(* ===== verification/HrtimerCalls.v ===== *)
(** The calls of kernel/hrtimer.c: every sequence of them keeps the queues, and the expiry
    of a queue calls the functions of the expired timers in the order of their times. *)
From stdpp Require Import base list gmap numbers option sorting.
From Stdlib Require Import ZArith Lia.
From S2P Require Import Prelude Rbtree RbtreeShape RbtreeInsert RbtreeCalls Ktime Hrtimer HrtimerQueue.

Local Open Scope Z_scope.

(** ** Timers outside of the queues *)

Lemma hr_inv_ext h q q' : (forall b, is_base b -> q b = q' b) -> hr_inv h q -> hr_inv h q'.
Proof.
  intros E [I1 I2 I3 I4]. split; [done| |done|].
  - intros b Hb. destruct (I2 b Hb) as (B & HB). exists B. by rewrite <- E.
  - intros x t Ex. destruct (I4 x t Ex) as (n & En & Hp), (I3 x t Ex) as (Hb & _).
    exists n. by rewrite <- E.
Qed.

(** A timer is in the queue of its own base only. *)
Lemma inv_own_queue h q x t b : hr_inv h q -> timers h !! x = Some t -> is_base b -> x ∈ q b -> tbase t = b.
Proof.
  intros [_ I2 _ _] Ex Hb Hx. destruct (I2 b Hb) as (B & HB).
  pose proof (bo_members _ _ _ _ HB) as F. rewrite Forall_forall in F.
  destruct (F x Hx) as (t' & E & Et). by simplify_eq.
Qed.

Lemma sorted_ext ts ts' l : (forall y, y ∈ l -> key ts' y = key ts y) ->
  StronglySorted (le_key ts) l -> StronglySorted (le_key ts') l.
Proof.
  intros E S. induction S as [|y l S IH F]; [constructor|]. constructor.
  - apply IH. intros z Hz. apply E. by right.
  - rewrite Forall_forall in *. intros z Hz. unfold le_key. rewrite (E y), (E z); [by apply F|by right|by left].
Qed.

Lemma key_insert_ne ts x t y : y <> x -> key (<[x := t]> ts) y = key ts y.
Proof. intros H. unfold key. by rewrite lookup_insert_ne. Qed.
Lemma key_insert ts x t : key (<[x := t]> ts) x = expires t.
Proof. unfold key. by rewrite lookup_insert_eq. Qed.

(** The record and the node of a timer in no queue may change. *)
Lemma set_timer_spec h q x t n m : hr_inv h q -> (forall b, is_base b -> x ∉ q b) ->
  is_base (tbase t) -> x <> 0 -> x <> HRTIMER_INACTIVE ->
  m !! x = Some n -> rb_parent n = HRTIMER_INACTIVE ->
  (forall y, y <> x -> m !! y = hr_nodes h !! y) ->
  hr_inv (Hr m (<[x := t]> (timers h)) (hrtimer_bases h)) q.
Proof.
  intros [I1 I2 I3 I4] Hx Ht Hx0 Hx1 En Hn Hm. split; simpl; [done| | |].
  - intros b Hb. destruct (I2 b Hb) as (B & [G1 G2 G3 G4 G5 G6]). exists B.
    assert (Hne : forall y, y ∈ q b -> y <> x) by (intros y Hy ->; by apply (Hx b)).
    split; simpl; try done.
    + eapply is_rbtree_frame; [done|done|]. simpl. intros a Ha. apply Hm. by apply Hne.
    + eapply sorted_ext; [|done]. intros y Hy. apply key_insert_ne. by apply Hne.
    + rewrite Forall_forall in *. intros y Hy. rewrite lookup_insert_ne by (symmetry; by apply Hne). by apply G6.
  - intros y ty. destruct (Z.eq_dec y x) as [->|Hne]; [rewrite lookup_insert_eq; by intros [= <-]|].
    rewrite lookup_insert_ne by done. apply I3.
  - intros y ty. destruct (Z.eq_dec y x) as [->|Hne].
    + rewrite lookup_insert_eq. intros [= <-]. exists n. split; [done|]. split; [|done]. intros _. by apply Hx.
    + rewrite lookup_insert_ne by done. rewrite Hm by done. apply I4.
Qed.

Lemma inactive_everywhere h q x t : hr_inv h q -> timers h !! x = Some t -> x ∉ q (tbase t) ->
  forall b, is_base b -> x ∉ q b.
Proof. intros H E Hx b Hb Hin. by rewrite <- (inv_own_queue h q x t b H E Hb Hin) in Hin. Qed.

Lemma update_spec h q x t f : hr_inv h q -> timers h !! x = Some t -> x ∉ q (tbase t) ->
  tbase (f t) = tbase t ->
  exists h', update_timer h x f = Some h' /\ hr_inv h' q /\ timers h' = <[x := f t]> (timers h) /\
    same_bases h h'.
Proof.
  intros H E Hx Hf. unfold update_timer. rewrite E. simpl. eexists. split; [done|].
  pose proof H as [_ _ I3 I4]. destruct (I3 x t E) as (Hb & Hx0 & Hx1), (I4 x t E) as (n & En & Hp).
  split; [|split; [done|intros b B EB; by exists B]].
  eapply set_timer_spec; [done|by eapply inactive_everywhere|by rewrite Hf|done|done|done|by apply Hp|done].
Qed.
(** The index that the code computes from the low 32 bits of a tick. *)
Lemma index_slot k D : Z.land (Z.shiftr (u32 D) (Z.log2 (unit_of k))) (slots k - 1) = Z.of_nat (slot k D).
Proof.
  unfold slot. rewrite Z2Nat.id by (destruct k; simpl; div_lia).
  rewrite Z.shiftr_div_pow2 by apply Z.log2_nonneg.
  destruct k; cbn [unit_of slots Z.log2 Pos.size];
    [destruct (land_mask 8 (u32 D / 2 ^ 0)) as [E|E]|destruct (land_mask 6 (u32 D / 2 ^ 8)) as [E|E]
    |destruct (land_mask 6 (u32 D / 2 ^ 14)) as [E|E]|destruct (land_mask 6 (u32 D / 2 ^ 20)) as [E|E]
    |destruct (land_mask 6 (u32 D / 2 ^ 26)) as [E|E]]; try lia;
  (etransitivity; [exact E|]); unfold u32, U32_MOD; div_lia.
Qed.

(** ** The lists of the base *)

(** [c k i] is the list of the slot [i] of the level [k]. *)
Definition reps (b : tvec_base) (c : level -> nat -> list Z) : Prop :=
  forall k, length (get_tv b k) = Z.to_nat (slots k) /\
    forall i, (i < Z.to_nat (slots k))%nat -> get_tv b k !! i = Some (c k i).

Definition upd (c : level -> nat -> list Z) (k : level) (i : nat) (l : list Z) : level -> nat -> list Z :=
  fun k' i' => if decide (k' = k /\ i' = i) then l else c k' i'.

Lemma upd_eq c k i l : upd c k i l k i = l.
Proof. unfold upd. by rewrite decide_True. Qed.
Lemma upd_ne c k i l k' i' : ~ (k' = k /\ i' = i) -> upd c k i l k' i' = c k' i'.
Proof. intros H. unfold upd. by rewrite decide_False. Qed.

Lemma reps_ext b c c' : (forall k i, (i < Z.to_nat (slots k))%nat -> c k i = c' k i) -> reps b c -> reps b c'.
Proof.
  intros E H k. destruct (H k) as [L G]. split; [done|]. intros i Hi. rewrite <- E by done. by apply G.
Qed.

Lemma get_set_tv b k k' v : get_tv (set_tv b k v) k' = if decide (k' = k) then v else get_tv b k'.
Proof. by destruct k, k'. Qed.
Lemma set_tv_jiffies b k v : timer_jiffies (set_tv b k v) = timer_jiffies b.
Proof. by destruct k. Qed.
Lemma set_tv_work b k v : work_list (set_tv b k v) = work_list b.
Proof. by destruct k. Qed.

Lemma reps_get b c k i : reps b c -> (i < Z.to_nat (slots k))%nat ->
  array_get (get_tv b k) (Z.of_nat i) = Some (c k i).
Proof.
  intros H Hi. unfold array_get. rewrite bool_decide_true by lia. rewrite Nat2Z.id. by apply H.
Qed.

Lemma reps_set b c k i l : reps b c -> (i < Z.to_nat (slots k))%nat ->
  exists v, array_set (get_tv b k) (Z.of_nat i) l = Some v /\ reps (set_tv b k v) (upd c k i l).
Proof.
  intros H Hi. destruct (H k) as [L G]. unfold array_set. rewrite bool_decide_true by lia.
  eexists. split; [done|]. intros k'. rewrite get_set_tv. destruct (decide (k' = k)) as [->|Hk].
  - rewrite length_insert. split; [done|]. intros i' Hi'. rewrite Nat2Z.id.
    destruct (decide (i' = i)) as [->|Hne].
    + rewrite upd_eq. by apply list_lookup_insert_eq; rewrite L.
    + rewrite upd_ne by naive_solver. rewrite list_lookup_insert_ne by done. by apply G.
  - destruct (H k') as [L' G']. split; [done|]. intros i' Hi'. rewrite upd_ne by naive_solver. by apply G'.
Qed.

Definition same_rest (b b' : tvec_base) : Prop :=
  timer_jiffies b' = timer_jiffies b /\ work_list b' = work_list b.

=-=-=-=-=

◆ About this task:
Find "Lemma index_slot k" in the entries above and copy that whole line exactly, then each line after it through the line that contains "[destruct (land_mask 8".

◆ Exercise answer:
Lemma index_slot k D : Z.land (Z.shiftr (u32 D) (Z.log2 (unit_of k))) (slots k - 1) = Z.of_nat (slot k D).
Proof.
  unfold slot. rewrite Z2Nat.id by (destruct k; simpl; div_lia).
  rewrite Z.shiftr_div_pow2 by apply Z.log2_nonneg.
  destruct k; cbn [unit_of slots Z.log2 Pos.size];
    [destruct (land_mask 8 (u32 D / 2 ^ 0)) as [E|E]|destruct (land_mask 6 (u32 D / 2 ^ 8)) as [E|E]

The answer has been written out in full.